§ DATA FOR THIS EXERCISE
Record duplicating_parameters : Type := mk_duplicating_parameters {
  duplicating_parameters_destination_interface : opt destination_interface_t;
  duplicating_parameters_outer_header_creation : opt outer_header_creation_t;
  duplicating_parameters_transport_level_marking : opt transport_level_marking_t;
  duplicating_parameters_forwarding_policy : opt forwarding_policy_t
}.
#[export] Instance duplicating_parameters_inhabited : Inhabited duplicating_parameters :=
  populate (mk_duplicating_parameters unset unset unset unset).
#[export] Instance duplicating_parameters_has_destination_interface : HasIE
    duplicating_parameters destination_interface_t :=
  {| ie := duplicating_parameters_destination_interface; with_ie v c :=
    mk_duplicating_parameters v (duplicating_parameters_outer_header_creation c)
    (duplicating_parameters_transport_level_marking c)
    (duplicating_parameters_forwarding_policy c) |}.
#[export] Instance duplicating_parameters_has_outer_header_creation : HasIE
    duplicating_parameters outer_header_creation_t :=
  {| ie := duplicating_parameters_outer_header_creation; with_ie v c :=
    mk_duplicating_parameters (duplicating_parameters_destination_interface c) v
    (duplicating_parameters_transport_level_marking c)
    (duplicating_parameters_forwarding_policy c) |}.
#[export] Instance duplicating_parameters_has_transport_level_marking : HasIE
    duplicating_parameters transport_level_marking_t :=
  {| ie := duplicating_parameters_transport_level_marking; with_ie v c :=
    mk_duplicating_parameters (duplicating_parameters_destination_interface c)
    (duplicating_parameters_outer_header_creation c) v
    (duplicating_parameters_forwarding_policy c) |}.
#[export] Instance duplicating_parameters_has_forwarding_policy : HasIE duplicating_parameters
    forwarding_policy_t :=
  {| ie := duplicating_parameters_forwarding_policy; with_ie v c := mk_duplicating_parameters
    (duplicating_parameters_destination_interface c)
    (duplicating_parameters_outer_header_creation c)
    (duplicating_parameters_transport_level_marking c) v |}.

§ TASK DESCRIPTION
Write out the listing exactly from its first line to the line containing "(duplicating_parameters_outer_header_creation c) v". Both of those lines belong in the answer.

§ FINAL ANSWER
Record duplicating_parameters : Type := mk_duplicating_parameters {
  duplicating_parameters_destination_interface : opt destination_interface_t;
  duplicating_parameters_outer_header_creation : opt outer_header_creation_t;
  duplicating_parameters_transport_level_marking : opt transport_level_marking_t;
  duplicating_parameters_forwarding_policy : opt forwarding_policy_t
}.
#[export] Instance duplicating_parameters_inhabited : Inhabited duplicating_parameters :=
  populate (mk_duplicating_parameters unset unset unset unset).
#[export] Instance duplicating_parameters_has_destination_interface : HasIE
    duplicating_parameters destination_interface_t :=
  {| ie := duplicating_parameters_destination_interface; with_ie v c :=
    mk_duplicating_parameters v (duplicating_parameters_outer_header_creation c)
    (duplicating_parameters_transport_level_marking c)
    (duplicating_parameters_forwarding_policy c) |}.
#[export] Instance duplicating_parameters_has_outer_header_creation : HasIE
    duplicating_parameters outer_header_creation_t :=
  {| ie := duplicating_parameters_outer_header_creation; with_ie v c :=
    mk_duplicating_parameters (duplicating_parameters_destination_interface c) v
    (duplicating_parameters_transport_level_marking c)
    (duplicating_parameters_forwarding_policy c) |}.
#[export] Instance duplicating_parameters_has_transport_level_marking : HasIE
    duplicating_parameters transport_level_marking_t :=
  {| ie := duplicating_parameters_transport_level_marking; with_ie v c :=
    mk_duplicating_parameters (duplicating_parameters_destination_interface c)
    (duplicating_parameters_outer_header_creation c) v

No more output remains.